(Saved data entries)
━━━━━━━━━━━━━━━━━━━━━━━━━━━━━━

(** * SendGIF.send_gif (pyrogram/client/methods/messages/media/send_gif.py)

    A shallow embedding of [SendGIF.send_gif]: the three-way resolution of
    the [gif] argument into an input-media descriptor, and the
    [while True] loop that sends it, re-uploads a missing file part, and
    returns the parsed message of the first new-message update.

    Python values the method only passes along (peers, reply markups,
    styled captions, raw messages, parsed messages, callbacks) are kept
    opaque: one type [Obj] stands for them.  Every method of [self] and
    of [utils] the body calls is a field of the record [Client]; its
    answer may depend on everything that was called before, so it takes
    the history of calls as an argument. *)

From stdpp Require Import gmap strings list pretty.
From Stdlib Require Import Strings.Ascii Strings.Byte ZArith Lia.

Local Open Scope Z_scope.

(** ** Exceptions and results *)

(** The exceptions the body names, and [OtherError] for any other
    exception a collaborator may raise. *)
Inductive exn : Type :=
  | FileIdInvalid (x : option string)   (* pyrogram.api.errors.FileIdInvalid *)
  | FilePartMissing (x : Z)             (* pyrogram.api.errors.FilePartMissing *)
  | AssertionError
  | BinasciiError                       (* binascii.Error *)
  | StructError                         (* struct.error *)
  | AttributeError (msg : string)
  | OtherError (name : string).

Inductive result (A : Type) : Type :=
  | Ok (a : A)
  | Raise (e : exn).
Arguments Ok {A} a.
Arguments Raise {A} e.

Definition is_FilePartMissing (e : exn) : bool :=
  match e with FilePartMissing _ => true | _ => false end.

(** ** The standard-library functions the body uses *)

(** [struct.unpack] for the little-endian standard-size formats made of
    [i] (int32) and [q] (int64). *)
Module Struct.

Inductive code : Type := int32 | int64.

Definition size (c : code) : nat :=
  match c with int32 => 4%nat | int64 => 8%nat end.

Definition code_of (a : ascii) : option code :=
  if Ascii.eqb a "i" then Some int32
  else if Ascii.eqb a "q" then Some int64
  else None.

Fixpoint codes (s : string) : option (list code) :=
  match s with
  | EmptyString => Some []
  | String a r =>
      match code_of a, codes r with
      | Some c, Some cs => Some (c :: cs)
      | _, _ => None
      end
  end.

(** A format is the byte-order mark ["<"] followed by the codes. *)
Definition parse_fmt (fmt : string) : option (list code) :=
  match fmt with
  | String a r => if Ascii.eqb a "<" then codes r else None
  | EmptyString => None
  end.

Definition calcsize (cs : list code) : nat :=
  foldr (λ c n, (size c + n)%nat) 0%nat cs.

Definition le_unsigned (bs : list byte) : Z :=
  foldr (λ b acc, Z.of_N (Byte.to_N b) + 256 * acc) 0 bs.

(** Two's complement on [8 * length bs] bits. *)
Definition le_signed (bs : list byte) : Z :=
  let u := le_unsigned bs in
  let w := 8 * Z.of_nat (length bs) in
  if u <? 2 ^ (w - 1) then u else u - 2 ^ w.

Fixpoint fields (cs : list code) (data : list byte) : list Z :=
  match cs with
  | [] => []
  | c :: cs' => le_signed (take (size c) data) :: fields cs' (drop (size c) data)
  end.

(** [struct.unpack(fmt, data)]: the buffer must have exactly the size
    the format requires, else [struct.error]. *)
Definition unpack (fmt : string) (data : list byte) : result (list Z) :=
  match parse_fmt fmt with
  | None => Raise StructError
  | Some cs =>
      if decide (length data = calcsize cs) then Ok (fields cs data)
      else Raise StructError
  end.

(** The inverse direction, [struct.pack] of one field, used to write
    identifiers down in examples. *)
Fixpoint le_bytes (n : nat) (u : Z) : list byte :=
  match n with
  | O => []
  | S n' =>
      match Byte.of_N (Z.to_N (u mod 256)) with
      | Some b => b :: le_bytes n' (u / 256)
      | None => []
      end
  end.

Definition pack1 (c : code) (z : Z) : list byte :=
  le_bytes (size c) (z mod 2 ^ (8 * Z.of_nat (size c))).

Fixpoint pack (cs : list code) (zs : list Z) : list byte :=
  match cs, zs with
  | c :: cs', z :: zs' => pack1 c z ++ pack cs' zs'
  | _, _ => []
  end.

End Struct.

(** [str.startswith]. *)
Definition startswith (s p : string) : bool := String.prefix p s.

(** [str.lower] on ASCII letters; the body only compares the result
    with ["html"]. *)
Definition lower_ascii (a : ascii) : ascii :=
  let n := Ascii.nat_of_ascii a in
  if decide (65 ≤ n ≤ 90)%nat then Ascii.ascii_of_nat (n + 32) else a.

Fixpoint lower (s : string) : string :=
  match s with
  | EmptyString => EmptyString
  | String a r => String (lower_ascii a) (lower r)
  end.

(** [str.rfind] of one character: the highest index, or -1. *)
Fixpoint rfind_from (c : ascii) (s : string) (i last : Z) : Z :=
  match s with
  | EmptyString => last
  | String a r => rfind_from c r (i + 1) (if Ascii.eqb a c then i else last)
  end.

Definition rfind (c : ascii) (s : string) : Z := rfind_from c s 0 (-1).

Fixpoint drop_string (n : nat) (s : string) : string :=
  match n, s with
  | S n', String _ r => drop_string n' r
  | _, _ => s
  end.

(** [posixpath.basename]: [i = p.rfind('/') + 1; return p[i:]]. *)
Definition basename (p : string) : string :=
  let i := rfind "/" p + 1 in
  drop_string (Z.to_nat i) p.

(** [mimetypes.types_map], the entries for the video and image
    containers; [types_map[ext]] raises [KeyError] for a missing key. *)
Definition types_map : gmap string string :=
  list_to_map
    [ (".gif", "image/gif"); (".mp4", "video/mp4"); (".mov", "video/quicktime");
      (".webm", "video/webm"); (".png", "image/png"); (".jpg", "image/jpeg") ]%string.

Definition types_map_getitem (ext : string) : result string :=
  match types_map !! ext with
  | Some v => Ok v
  | None => Raise (OtherError "KeyError")
  end.

(** [str(n)] for an int, as [str.format] prints it. *)
Definition str_int (n : Z) : string := pretty n.

(** ** Data: the TL types the body builds and reads *)

Section SendGIF.

(** The Python objects the method passes along without looking inside. *)
Context {Obj : Type}.

(** [chat_id: int or str]. *)
Inductive ChatId : Type :=
  | ChatInt (n : Z)
  | ChatStr (s : string).

(** Modelled from the spec: the value [save_file] returns is not under
    src/; the spec gives the handle as
    [UploadedFileHandle { file_id, is_big, part_count }].  The body
    reads its identifier only ([file.id]). *)
Record InputFile : Type := {
  file_id : Z;
  is_big : bool;
  part_count : Z
}.

Inductive DocumentAttribute : Type :=
  | DocumentAttributeVideo (supports_streaming : bool) (duration w h : Z)
  | DocumentAttributeFilename (file_name : string)
  | DocumentAttributeAnimated.

Record InputDocument : Type := {
  doc_id : Z;
  access_hash : Z
}.

Inductive InputMedia : Type :=
  | InputMediaUploadedDocument
      (mime_type : string) (file : InputFile) (thumb : option InputFile)
      (attributes : list DocumentAttribute)
  | InputMediaDocumentExternal (url : string)
  | InputMediaDocument (id : InputDocument).

(** [functions.messages.SendMedia]; [styled] is the dictionary
    [style.parse(caption)] returns, passed as keyword arguments. *)
Record SendMedia : Type := {
  peer : Obj;
  media : InputMedia;
  silent : option bool;
  reply_to_msg_id : option Z;
  random_id : Z;
  reply_markup_written : option Obj;
  styled : Obj
}.

Inductive Update : Type :=
  | UpdateNewMessage (message : Obj) (pts pts_count : Z)
  | UpdateNewChannelMessage (message : Obj) (pts pts_count : Z)
  | UpdateOther (u : Obj).

(** A user or a chat of the response: the body reads [i.id]. *)
Record Entity : Type := {
  ent_id : Z;
  ent_value : Obj
}.

(** What [self.send] returns on success: [r.updates], [r.users],
    [r.chats]. *)
Record Updates : Type := {
  updates : list Update;
  users : list Entity;
  chats : list Entity
}.

(** ** Calls to the collaborators *)

(** One call of a method of [self] or of [utils], with its arguments;
    [RndId] also keeps the value the call returned. *)
Inductive event : Type :=
  | SaveFile (path : string) (fid : option Z) (file_part : Z)
             (progress : option Obj) (progress_args : list Obj)
  | ResolvePeer (chat : ChatId)
  | RndId (value : Z)
  | MarkupWrite (markup : Obj)
  | StyleParse (html : bool) (caption : string)
  | Send (request : SendMedia)
  | ParseMessages (message : Obj) (users_by_id chats_by_id : gmap Z Entity).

━━━━━━━━━━━━━━━━━━━━━━━━━━━━━━

» **TASK**: If a line of the data contains "along", copy it out.

» **RESPONSE AREA**:
    Python values the method only passes along (peers, reply markups,
(** The Python objects the method passes along without looking inside. *)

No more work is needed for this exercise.